Is there a configuration file concept in OCaml? Files such as .yaml and .json
For the specific case of logging, my advice is to use the Logs library or – failing that – to just copy the approach that it takes verbatim. Logs looks after some global mutable state that contains the current logging level of the program, so you don’t have to bother with propagating this information throughout your program. When I’m reading OCaml code, I’m not concerned with whether any particular function might emit log lines, so I don’t need this to be made painfully obvious at each call-site. If you do use Logs, it comes pre-packaged with Cmdliner specifications for setting the logging level in the logs.cli package (example here).
Generally, there are several options for propagating state throughout an OCaml program. In roughly decreasing order of explicitness:
pass all params explicitly to the functions that need them, precisely as you’re doing right now.

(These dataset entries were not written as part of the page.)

(** enforcement keeps traffic out of forbidden zones. When a policy that enforces
    has reconciled without error, every gateway rule of a model that some observed
    flow took into a forbidden zone now sends its traffic to the backend of the
    cheapest compliant model, whose zone the policy allows, with that model's name
    written into the body; or, when the catalog has no compliant model, to the
    reserved absent backend; only when the compliant model has no backend in the
    namespace does the rule stay as it was. Rules of other models stay, or get back
    the backend that was saved for them. *)
Theorem enforcement_keeps_traffic_out update spec c samples routes :
  sov_EnforcementMode spec = ModeEnforce -> forallb plain_flow (flows c samples) = true ->
  let out := enforce_sovereignty update spec c samples (Listed routes) in
  sou_failed out = None ->
  exists routes', sou_routes out = Listed routes'
    /\ Forall2 (fun r r' => rte_Name r' = rte_Name r /\ Forall2 (fun v v' => rule_model v <> "" -> is_Some (backend_of v) ->
         rule_model v' = rule_model v
         /\ (forbidden_model (engine_policy spec) (flows c samples) (rule_model v) ->
             kept_out (engine_policy spec) c (modelBackends routes) v v')
         /\ (~ forbidden_model (engine_policy spec) (flows c samples) (rule_model v) ->
             v' = v \/ exists orig, v' = restore_rule (Some orig) v)) (rte_Rules r) (rte_Rules r')) routes routes'.
Proof.
  intros Hmode Hp. unfold enforce_sovereignty, actuateRouteControlsWithAnnotation. fold (sovereignty_controls spec c samples).
  pose proof (actuate_routes_controlled update (sovereignty_controls spec c samples) (modelBackends routes) sovereigntyRerouteAnnotation
    routes (∅, ∅)) as Hr.
  destruct (actuate_routes _ _ _ _ _ _) as [[routes' out] err]. cbn [fst snd sou_failed sou_routes] in *. intros He.
  exists routes'. split; [done|]. eapply Forall2_impl; [by apply Hr|]. intros r r' [Hn Hv]. split; [done|].
  eapply Forall2_impl; [exact Hv|]. intros v v' Hc Hm Hb. specialize (Hc Hm). pose proof Hc as [Hmod Hrule]. repeat split; [done| |].
  - intros Hf. by eapply controlled_kept_out.
  - intros Hf. destruct (sovereignty_controls_exact spec c samples (rule_model v) Hmode Hp) as [_ Hex].
    destruct (Hex Hf) as [Hn1 Hn2]. destruct Hb as [b Hb]. rewrite Hb, Hn1 in Hrule. by rewrite bool_decide_false in Hrule.
Qed.
End sovereignty.

(** ** The budget fallback *)

(** Some sample that [P] picks uses the model. *)
Definition used (P : UsageSample -> bool) (samples : list UsageSample) (m : string) : Prop :=
  exists s, s ∈ samples /\ P s = true /\ smp_Model s = m.
Lemma used_cons P s samples m : used P (s :: samples) m <-> (P s = true /\ smp_Model s = m) \/ used P samples m.
Proof.
  unfold used. split.
  - intros (s' & [->|Hin]%elem_of_cons & Hs); [by left | right; eauto].
  - intros [Hs|(s' & Hin & Hs)]; [exists s | exists s']; split; try done; [apply list_elem_of_here | by apply elem_of_cons; right].
Qed.
Lemma used_nil P m : ~ used P [] m.
Proof. by intros (s & ?%elem_of_nil & _). Qed.

Lemma share_first target samples m : forall seen, let r := fold_left (share_one target) samples seen in
  (m ∈ r.1 <-> m ∈ seen.1 \/ used (fun s => budgetTargetMatchesSample s target) samples m)
  /\ (m ∈ r.2 -> m ∈ seen.2 \/ m ∈ r.1 /\ used (fun s => negb (budgetTargetMatchesSample s target)) samples m).
Proof.
  induction samples as [|s samples IH]; intros [inT sh]; cbn [fold_left fst snd].
  - split; [|by left]. pose proof (used_nil (fun s => budgetTargetMatchesSample s target) m). tauto.
  - destruct (IH (share_one target (inT, sh) s)) as [H1 H2]. rewrite !used_cons. revert H1 H2. unfold share_one.
    destruct (budgetTargetMatchesSample s target); cbn [fst snd negb].
    + rewrite elem_of_union, elem_of_singleton. intros H1 H2. split; [rewrite H1; intuition congruence | intuition].
    + intros H1 H2. split; [rewrite H1; intuition congruence|]. intros Hin. destruct (H2 Hin) as [Hin2|?]; [|tauto].
      case_bool_decide as Hm; [|by left]. apply elem_of_union in Hin2 as [->%elem_of_singleton|]; [right; rewrite H1; tauto | by left].
Qed.
Lemma share_second target (inT : gset string) samples m : forall shared : gset string,
  m ∈ fold_left (fun shared s => if negb (budgetTargetMatchesSample s target) && bool_decide (smp_Model s ∈ inT)
                             then {[smp_Model s]} ∪ shared else shared) samples shared
  <-> m ∈ shared \/ m ∈ inT /\ used (fun s => negb (budgetTargetMatchesSample s target)) samples m.
Proof.
  induction samples as [|s samples IH]; intros shared; cbn [fold_left].
  - pose proof (used_nil (fun s => negb (budgetTargetMatchesSample s target)) m). tauto.
  - rewrite IH, used_cons. destruct (negb _); cbn [andb]; [|intuition congruence].
    case_bool_decide as Hm; [|intuition congruence]. rewrite elem_of_union, elem_of_singleton. split; [intuition congruence|].
    intros [?|[? [[_ <-]|?]]]; tauto.
Qed.
(** The shared models are exactly those that samples inside and outside the target use. *)
Lemma shared_exact samples target m : m ∈ sharedModelsOutsideTarget samples target
  <-> used (fun s => budgetTargetMatchesSample s target) samples m
      /\ used (fun s => negb (budgetTargetMatchesSample s target)) samples m.
Proof.
  unfold sharedModelsOutsideTarget. destruct (share_first target samples m (∅, ∅)) as [H1 H2].
  destruct (fold_left (share_one target) samples (∅, ∅)) as [inT sh]. cbn [fst snd] in *. rewrite share_second.
  rewrite elem_of_empty in H1, H2. tauto.
Qed.

(** What the samples of one model use together. *)
Definition usage_of (samples : list UsageSample) : scopedModelUsage :=
  fold_left (fun u s => Build_scopedModelUsage (smu_requests u +i smp_Requests s) (smu_inputTokens u +i smp_InputTokens s)
                          (smu_outputTokens u +i smp_OutputTokens s)) samples (Build_scopedModelUsage 0 0 0).
Definition samples_of (model : string) (samples : list UsageSample) : list UsageSample := filter (fun s => smp_Model s = model) samples.

(** A map filled sample by sample under a key is filled by each key's own samples. *)
Lemma fold_group {K A} `{Countable K} (key : UsageSample -> option K) (init : A) (step : A -> UsageSample -> A) samples k :
  forall m : gmap K A,
  fold_left (fun m s => match key s with Some k => <[k := step (default init (m !! k)) s]> m | None => m end) samples m !! k
  = match filter (fun s => key s = Some k) samples with
    | [] => m !! k
    | mine => Some (fold_left step mine (default init (m !! k)))
    end.
Proof.
  induction samples as [|s samples IH]; intros m; cbn [fold_left]; [done|]. rewrite IH.
  destruct (decide (key s = Some k)) as [E|E].
  - rewrite filter_cons_True by done. rewrite E, lookup_insert_eq. cbn [fold_left from_option id default].
    by destruct (filter _ samples).
  - rewrite filter_cons_False by done. destruct (key s) as [k'|]; [|done]. rewrite lookup_insert_ne by congruence. done.
Qed.
Lemma usageByModel_exact samples m :
  usageByModel samples !! m = match samples_of m samples with [] => None | mine => Some (usage_of mine) end.
Proof.
  pose proof (fold_group (fun s => Some (smp_Model s)) (Build_scopedModelUsage 0 0 0)
    (fun u s => Build_scopedModelUsage (smu_requests u +i smp_Requests s) (smu_inputTokens u +i smp_InputTokens s)
                          (smu_outputTokens u +i smp_OutputTokens s)) samples m ∅) as Hg.
  rewrite lookup_empty in Hg. unfold usageByModel, add_usage, samples_of. rewrite Hg. cbn [default from_option].
  rewrite (list_filter_iff _ (fun s => smp_Model s = m)); [done|]. intros s. split; congruence.
Qed.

pack params into a “context” record (or object) that is passed explicitly where it’s needed. (c.f. Dune’s Context and Super_context.) It’s possible to hide this record passing in a Reader monad, which I have toyed with in the past but don’t recommend with today’s OCaml.
pack params into a “context” module that is then used to instantiate functors elsewhere in your program. (c.f. Ppxlib.Ast_builder as a way of propagating a ~loc flag everywhere.)

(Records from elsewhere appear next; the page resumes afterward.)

(* ===== verification/PolicyExample.v ===== *)
(** * Sovereignty and budget policies at work

    A gateway route with a model of a forbidden zone and one of an allowed zone, and
    observed traffic to both: what the policies make of the route, and that it comes
    back. *)

From Stdlib Require Import ZArith Lia Ascii String SpecFloat.
From stdpp Require Import base gmap strings list pretty.
From S2P Require Import Prelude Digest GoTime Float64 Api Json JsonDecode Sovereignty Catalog GatewayRoutes FinOps GatewayRoutesProofs PolicyControllers PolicyProofs.

Open Scope string_scope.
Open Scope list_scope.
Open Scope Z_scope.
Open Scope go_scope.

Module PolicyExample.
#[local] Instance finops : FinOps := {| AsApproximateFloat64 := fun _ => FinOps.zero; range_order := fun l => l |}.

Definition rule (model backend : string) : jvalue :=
  JObject [("matches", JArray [JObject [("headers", JArray [JObject [("name", JString ModelHeaderName); ("value", JString model)]])]]);
    ("backendRefs", JArray [JObject [("name", JString backend); ("weight", JNumber "1")]; JObject [("name", JString "spare")]])].
Definition route : Route :=
  Build_Route "chat" (<["team" := "red"]> ∅) [rule "gpt-4o" "openai"; rule "mistral-small" "mistral"; rule "mistral-small-latest" "mistral"; JNull].

(** No provider and no model of the namespace: the built-in catalog prices and places them. *)
Definition bare : catalog := Build_catalog ∅ [].
Definition sample (model : string) (requests : Z) : UsageSample :=
  Build_UsageSample "team-a" "chat" "red" "" model requests 1000000 1000000 (Float.of_Z 120) 0.
Definition samples : list UsageSample := [sample "gpt-4o" 10; sample "mistral-small" 5].
Definition policy (allowed forbidden : list string) : AISovereigntyPolicySpec :=
  Build_AISovereigntyPolicySpec allowed forbidden true false ModeEnforce.
Definition enforced (p : AISovereigntyPolicySpec) : sovereignty_outcome := enforce_sovereignty (fun _ => None) p bare samples (Listed [route]).
Definition destinations (l : listing) : list (list (option (string * option jvalue))) :=
  match l with Listed routes => map (fun r => map destination (rte_Rules r)) routes | _ => [] end.

(** A model in a forbidden zone goes to a compliant one; when every known model is
    forbidden, it goes to the reserved backend; without the policy it comes back. *)
Example forbidden_model_is_rerouted :
  map (fun l => head l) (destinations (sou_routes (enforced (policy ["EU"] ["US"])))) =
    [Some (Some ("mistral", Some (model_mutation (cheapestCompliantModelName bare (engine_policy (policy ["EU"] ["US"]))))))] /\
  map dec_Actuated (sou_decisions (enforced (policy ["EU"] ["US"]))) = [true].
Proof. vm_compute. done. Qed.
Example forbidden_model_is_blocked :
  destinations (sou_routes (enforced (policy ["FR"] ["US"; "EU"]))) =
    [[Some ("aiops-blocked", None); Some ("aiops-blocked", None); Some ("mistral", None); None]].
Proof. vm_compute. done. Qed.
Example deleted_policy_reverts :
  let applied := sou_routes (enforced (policy ["EU"] ["US"])) in
  srr_routes (reconcile_sovereignty (Build_api_answers (fun _ => None) None None)
    (Build_policy_object "p" true true (policy ["EU"] ["US"])) (inr bare) (Collected "fake" samples) applied) = Listed [route].
Proof. vm_compute. done. Qed.

(** What two reconciliations of a policy asked of the route. *)
Definition steps : list (controls * gmap string string) :=
  [(Build_controls (<["gpt-4o" := "mistral-small"]> ∅) ∅, modelBackends [route]);
   (Build_controls ∅ {["gpt-4o"; "mistral-small"]}, modelBackends [route])].
Lemma route_reversible : reversible sovereigntyRerouteAnnotation route.
Proof.
  split.
  - vm_compute. reflexivity.
  - apply (bool_decide_unpack _). vm_compute. exact I.
  - repeat constructor; try (eexists; reflexivity).
  - repeat constructor.
Qed.
End PolicyExample.
Import PolicyExample.

Lemma controls_are_reversible_witness :
  (actuate_route no_controls ∅ sovereigntyRerouteAnnotation (actuate_all sovereigntyRerouteAnnotation steps route)).1 = route.
Proof. exact (controls_are_reversible sovereigntyRerouteAnnotation steps ∅ route route_reversible). Defined.

Lemma enforcement_keeps_traffic_out_witness : exists routes', sou_routes (enforced (policy ["EU"] ["US"])) = Listed routes' /\
  map rte_Name routes' = ["chat"].
Proof.
  destruct (@enforcement_keeps_traffic_out finops (fun _ => None) (policy ["EU"] ["US"]) bare samples [route]) as (routes' & E & F).
  - reflexivity.
  - vm_compute. reflexivity.
  - vm_compute. reflexivity.
  - exists routes'. split; [exact E|]. inversion F as [|r r' l l' [Hn _] F' E1 E2]. inversion F'. subst. cbn [map]. by rewrite Hn.
Defined.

use global mutable state, as in Logs.
I’ve seen all four of these used sensibly in OCaml programs; the best one will depend on your particular application requirements / how much you care about tracking which parts of the program use which arguments.
Regarding your second point, AFAIK there’s no generic library for managing config files in OCaml (i.e. what Cosmiconfig provides for NPM). Every OCaml library that I’ve seen that uses one tends to roll their own logic for it. You could of course use Yojson or OCaml-Yaml to read a file in one of those formats, but you’ll end up managing the details yourself. The lightweight approach is to use environment variables, since Cmdliner will handle that boilerplate for you; managing config files is a pain, particularly w.r.t. things like respecting XDG_CONFIG and it’s analogues on Windows.
The last time I built a complex system with a bunch of components (a blockchain) I used JSON files with ppx_yojson marshalling, for all configuration. There’s the problem of “distributing” the config objects to the various subsystems, and I don’t want to minimize that, but at least, having the wireline representation be automatically derived from the types was … very valuable. It allowed me to think solely in terms of the “configuration datatype”.
Right now I’m writing rather complex PPX rewriters (an attribute grammar evaluator-generator) and again, I’ve got a “demarshaller” from OCaml ASTs to a defined datatype, generated by a PPX rewriter, so that again, I don’t think in terms of the “wireline” OCaml AST, but rather the datatype that my PPX rewriter wants to consume.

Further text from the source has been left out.